Below are some records; quote exactly the lines from the one that contains "assert (Ha : reads_and (jqlExprAnd l))." through the one that contains "assert (Ho : reads_or (jqlExprOr l)).", inclusive, and no others.

RECORDS FOR THIS TASK START

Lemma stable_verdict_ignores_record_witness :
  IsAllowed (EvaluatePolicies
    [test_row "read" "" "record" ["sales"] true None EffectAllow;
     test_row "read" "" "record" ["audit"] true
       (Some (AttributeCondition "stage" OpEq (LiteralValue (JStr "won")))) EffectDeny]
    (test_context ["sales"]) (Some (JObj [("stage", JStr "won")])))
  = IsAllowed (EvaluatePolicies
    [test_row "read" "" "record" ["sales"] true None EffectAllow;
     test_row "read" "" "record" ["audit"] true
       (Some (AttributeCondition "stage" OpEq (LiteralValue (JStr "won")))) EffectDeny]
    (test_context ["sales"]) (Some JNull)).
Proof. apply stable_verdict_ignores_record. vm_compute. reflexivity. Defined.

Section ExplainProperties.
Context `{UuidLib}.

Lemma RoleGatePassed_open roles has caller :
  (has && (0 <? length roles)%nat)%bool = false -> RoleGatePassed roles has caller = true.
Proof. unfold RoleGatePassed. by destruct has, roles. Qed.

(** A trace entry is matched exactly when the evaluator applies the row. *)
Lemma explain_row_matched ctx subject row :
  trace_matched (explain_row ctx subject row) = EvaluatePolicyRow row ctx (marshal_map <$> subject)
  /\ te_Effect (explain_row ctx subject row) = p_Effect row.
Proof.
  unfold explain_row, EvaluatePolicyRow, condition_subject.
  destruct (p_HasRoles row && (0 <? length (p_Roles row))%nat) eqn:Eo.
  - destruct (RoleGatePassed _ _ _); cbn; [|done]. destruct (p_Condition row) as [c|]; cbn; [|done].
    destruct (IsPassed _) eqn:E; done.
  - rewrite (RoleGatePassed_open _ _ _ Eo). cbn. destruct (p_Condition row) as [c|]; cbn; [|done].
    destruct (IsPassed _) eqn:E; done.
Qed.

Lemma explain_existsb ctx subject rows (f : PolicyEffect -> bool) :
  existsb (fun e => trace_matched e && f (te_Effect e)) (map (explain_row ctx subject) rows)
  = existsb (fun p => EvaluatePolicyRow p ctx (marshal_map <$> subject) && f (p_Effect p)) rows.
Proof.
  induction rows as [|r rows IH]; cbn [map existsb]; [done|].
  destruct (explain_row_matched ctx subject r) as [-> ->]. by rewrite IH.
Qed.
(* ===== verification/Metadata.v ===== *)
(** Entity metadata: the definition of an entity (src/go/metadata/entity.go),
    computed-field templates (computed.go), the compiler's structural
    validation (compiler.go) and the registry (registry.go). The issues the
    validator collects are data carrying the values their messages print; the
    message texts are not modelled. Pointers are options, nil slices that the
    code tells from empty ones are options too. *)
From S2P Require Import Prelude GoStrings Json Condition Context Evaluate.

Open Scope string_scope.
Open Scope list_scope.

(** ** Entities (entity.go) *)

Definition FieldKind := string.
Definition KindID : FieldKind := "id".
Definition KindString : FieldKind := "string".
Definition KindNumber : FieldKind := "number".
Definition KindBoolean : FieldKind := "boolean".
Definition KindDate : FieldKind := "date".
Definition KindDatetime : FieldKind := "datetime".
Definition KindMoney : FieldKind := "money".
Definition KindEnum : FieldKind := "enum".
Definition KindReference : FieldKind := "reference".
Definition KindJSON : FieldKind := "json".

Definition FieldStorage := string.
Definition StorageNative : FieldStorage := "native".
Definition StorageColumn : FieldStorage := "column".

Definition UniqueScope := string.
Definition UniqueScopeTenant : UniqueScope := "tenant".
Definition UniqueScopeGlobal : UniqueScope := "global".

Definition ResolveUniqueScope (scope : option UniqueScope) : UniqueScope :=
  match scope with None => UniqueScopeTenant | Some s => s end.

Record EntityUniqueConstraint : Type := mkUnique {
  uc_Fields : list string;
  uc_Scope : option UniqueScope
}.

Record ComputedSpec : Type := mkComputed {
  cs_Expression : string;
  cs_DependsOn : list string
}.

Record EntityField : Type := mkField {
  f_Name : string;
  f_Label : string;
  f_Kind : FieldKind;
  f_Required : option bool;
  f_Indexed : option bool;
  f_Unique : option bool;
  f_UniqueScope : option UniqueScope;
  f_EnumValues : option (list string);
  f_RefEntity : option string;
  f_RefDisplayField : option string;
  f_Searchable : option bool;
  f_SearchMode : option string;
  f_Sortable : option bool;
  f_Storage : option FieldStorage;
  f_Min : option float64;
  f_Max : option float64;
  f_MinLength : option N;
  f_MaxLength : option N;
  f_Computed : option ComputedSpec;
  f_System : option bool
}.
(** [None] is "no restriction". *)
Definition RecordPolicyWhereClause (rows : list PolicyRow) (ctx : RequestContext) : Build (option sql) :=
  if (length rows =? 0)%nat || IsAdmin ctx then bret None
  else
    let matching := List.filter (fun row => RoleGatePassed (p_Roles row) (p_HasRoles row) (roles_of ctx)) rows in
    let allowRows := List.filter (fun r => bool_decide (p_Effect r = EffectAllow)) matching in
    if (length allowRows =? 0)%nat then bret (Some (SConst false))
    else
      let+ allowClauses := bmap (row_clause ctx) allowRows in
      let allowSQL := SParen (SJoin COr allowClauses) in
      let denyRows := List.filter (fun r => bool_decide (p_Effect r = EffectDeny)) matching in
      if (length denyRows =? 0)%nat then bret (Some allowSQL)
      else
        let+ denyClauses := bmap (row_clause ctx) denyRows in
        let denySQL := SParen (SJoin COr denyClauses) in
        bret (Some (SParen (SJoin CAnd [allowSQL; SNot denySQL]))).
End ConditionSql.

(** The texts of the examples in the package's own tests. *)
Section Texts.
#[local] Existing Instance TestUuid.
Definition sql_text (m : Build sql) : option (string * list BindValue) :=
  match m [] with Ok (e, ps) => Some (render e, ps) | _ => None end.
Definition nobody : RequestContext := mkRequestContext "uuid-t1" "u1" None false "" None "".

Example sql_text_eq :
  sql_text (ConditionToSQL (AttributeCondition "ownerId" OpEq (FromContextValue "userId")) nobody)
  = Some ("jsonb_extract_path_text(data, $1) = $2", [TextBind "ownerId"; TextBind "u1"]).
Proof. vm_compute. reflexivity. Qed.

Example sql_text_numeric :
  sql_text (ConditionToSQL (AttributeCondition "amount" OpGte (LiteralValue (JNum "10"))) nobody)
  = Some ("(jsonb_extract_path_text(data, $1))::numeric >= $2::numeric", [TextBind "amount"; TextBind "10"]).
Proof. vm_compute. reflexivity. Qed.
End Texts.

RECORDS FOR THIS TASK END
RECORDS FOR THIS TASK START

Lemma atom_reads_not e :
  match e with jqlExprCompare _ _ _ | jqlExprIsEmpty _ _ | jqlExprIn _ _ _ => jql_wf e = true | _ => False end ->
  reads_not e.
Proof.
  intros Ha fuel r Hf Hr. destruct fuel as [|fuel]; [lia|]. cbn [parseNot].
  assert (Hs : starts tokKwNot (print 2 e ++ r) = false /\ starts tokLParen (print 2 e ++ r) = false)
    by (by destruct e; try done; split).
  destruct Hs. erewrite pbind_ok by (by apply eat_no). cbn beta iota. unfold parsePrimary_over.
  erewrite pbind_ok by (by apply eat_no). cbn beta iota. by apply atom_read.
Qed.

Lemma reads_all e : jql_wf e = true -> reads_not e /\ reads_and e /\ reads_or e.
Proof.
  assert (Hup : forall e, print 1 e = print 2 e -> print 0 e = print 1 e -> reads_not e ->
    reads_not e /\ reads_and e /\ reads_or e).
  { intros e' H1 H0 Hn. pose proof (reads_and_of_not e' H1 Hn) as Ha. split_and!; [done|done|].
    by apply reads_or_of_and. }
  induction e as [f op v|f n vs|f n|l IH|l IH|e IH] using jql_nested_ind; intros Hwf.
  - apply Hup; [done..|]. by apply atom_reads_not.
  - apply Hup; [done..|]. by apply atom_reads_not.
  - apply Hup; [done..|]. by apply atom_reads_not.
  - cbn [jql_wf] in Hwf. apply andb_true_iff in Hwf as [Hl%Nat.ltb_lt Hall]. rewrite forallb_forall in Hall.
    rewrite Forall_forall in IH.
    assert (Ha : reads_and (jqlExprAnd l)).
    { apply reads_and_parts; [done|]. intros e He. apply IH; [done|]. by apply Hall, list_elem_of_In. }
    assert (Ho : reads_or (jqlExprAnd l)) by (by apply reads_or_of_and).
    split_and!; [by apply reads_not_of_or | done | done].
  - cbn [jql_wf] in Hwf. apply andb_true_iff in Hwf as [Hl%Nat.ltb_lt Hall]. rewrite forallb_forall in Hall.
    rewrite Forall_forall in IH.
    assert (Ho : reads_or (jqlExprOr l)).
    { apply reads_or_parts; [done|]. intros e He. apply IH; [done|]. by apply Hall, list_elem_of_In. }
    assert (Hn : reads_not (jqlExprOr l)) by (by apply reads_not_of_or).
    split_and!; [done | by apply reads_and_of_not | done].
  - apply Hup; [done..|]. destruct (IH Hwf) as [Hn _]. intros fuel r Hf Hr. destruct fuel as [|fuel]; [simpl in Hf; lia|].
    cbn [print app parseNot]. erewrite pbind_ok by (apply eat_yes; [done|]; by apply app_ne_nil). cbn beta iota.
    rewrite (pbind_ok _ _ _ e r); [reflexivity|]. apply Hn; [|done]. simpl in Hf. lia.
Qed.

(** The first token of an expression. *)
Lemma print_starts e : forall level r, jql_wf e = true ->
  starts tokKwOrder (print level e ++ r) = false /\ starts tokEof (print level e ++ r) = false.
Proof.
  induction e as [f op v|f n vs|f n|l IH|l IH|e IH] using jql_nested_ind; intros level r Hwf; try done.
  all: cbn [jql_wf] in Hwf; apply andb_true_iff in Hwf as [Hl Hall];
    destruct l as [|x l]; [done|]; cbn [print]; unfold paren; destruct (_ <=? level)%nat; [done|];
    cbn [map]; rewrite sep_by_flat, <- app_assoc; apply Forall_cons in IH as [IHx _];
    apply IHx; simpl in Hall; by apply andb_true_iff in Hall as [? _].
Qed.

RECORDS FOR THIS TASK END
RECORDS FOR THIS TASK START

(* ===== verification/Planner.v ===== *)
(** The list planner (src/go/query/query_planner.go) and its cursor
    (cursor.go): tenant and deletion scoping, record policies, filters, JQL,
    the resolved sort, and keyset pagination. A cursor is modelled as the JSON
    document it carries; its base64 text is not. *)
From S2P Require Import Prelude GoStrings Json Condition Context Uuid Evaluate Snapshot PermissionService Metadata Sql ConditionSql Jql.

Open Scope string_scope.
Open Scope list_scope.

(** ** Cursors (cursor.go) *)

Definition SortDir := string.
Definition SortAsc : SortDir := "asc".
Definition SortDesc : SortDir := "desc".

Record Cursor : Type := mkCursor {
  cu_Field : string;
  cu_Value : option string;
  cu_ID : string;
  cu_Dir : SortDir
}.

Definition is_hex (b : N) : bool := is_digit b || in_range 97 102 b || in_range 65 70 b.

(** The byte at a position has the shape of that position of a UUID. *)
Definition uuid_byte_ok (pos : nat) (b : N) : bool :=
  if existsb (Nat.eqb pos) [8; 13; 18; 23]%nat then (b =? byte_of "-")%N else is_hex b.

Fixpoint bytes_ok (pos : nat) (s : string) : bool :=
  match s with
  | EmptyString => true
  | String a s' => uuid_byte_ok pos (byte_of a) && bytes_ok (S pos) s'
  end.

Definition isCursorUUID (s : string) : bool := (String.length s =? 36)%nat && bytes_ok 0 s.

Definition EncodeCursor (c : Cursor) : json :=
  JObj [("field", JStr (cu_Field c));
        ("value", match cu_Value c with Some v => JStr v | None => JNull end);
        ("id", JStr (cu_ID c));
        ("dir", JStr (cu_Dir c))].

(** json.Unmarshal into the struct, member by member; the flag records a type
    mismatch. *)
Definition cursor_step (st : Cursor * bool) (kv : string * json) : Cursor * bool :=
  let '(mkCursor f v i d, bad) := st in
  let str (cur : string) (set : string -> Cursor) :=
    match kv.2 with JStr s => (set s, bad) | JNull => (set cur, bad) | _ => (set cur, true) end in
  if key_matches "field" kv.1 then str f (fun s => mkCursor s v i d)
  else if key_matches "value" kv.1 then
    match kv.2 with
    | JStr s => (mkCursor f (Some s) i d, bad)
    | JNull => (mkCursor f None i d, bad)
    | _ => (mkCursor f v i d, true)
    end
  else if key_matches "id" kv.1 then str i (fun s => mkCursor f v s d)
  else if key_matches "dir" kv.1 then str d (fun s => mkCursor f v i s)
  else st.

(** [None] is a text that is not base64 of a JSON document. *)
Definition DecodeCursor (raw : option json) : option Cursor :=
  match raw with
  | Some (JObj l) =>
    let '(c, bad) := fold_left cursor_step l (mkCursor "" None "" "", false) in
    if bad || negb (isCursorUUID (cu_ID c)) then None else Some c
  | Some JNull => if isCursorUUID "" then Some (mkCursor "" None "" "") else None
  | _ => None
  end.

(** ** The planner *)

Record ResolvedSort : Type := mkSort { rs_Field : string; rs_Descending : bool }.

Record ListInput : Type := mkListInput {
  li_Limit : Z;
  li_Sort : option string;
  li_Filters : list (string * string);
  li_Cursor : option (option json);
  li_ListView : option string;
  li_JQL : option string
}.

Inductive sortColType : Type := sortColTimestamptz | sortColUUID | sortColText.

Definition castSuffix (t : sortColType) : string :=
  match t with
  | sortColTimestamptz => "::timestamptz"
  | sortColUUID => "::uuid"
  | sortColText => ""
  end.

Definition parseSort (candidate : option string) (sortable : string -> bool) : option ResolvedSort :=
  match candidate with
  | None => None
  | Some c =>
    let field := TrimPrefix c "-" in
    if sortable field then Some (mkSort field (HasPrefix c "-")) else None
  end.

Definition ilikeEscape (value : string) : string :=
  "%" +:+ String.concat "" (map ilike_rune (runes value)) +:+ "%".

RECORDS FOR THIS TASK END

# [ANSWER SECTION]
    assert (Ha : reads_and (jqlExprAnd l)).
    { apply reads_and_parts; [done|]. intros e He. apply IH; [done|]. by apply Hall, list_elem_of_In. }
    assert (Ho : reads_or (jqlExprAnd l)) by (by apply reads_or_of_and).
    split_and!; [by apply reads_not_of_or | done | done].
  - cbn [jql_wf] in Hwf. apply andb_true_iff in Hwf as [Hl%Nat.ltb_lt Hall]. rewrite forallb_forall in Hall.
    rewrite Forall_forall in IH.
    assert (Ho : reads_or (jqlExprOr l)).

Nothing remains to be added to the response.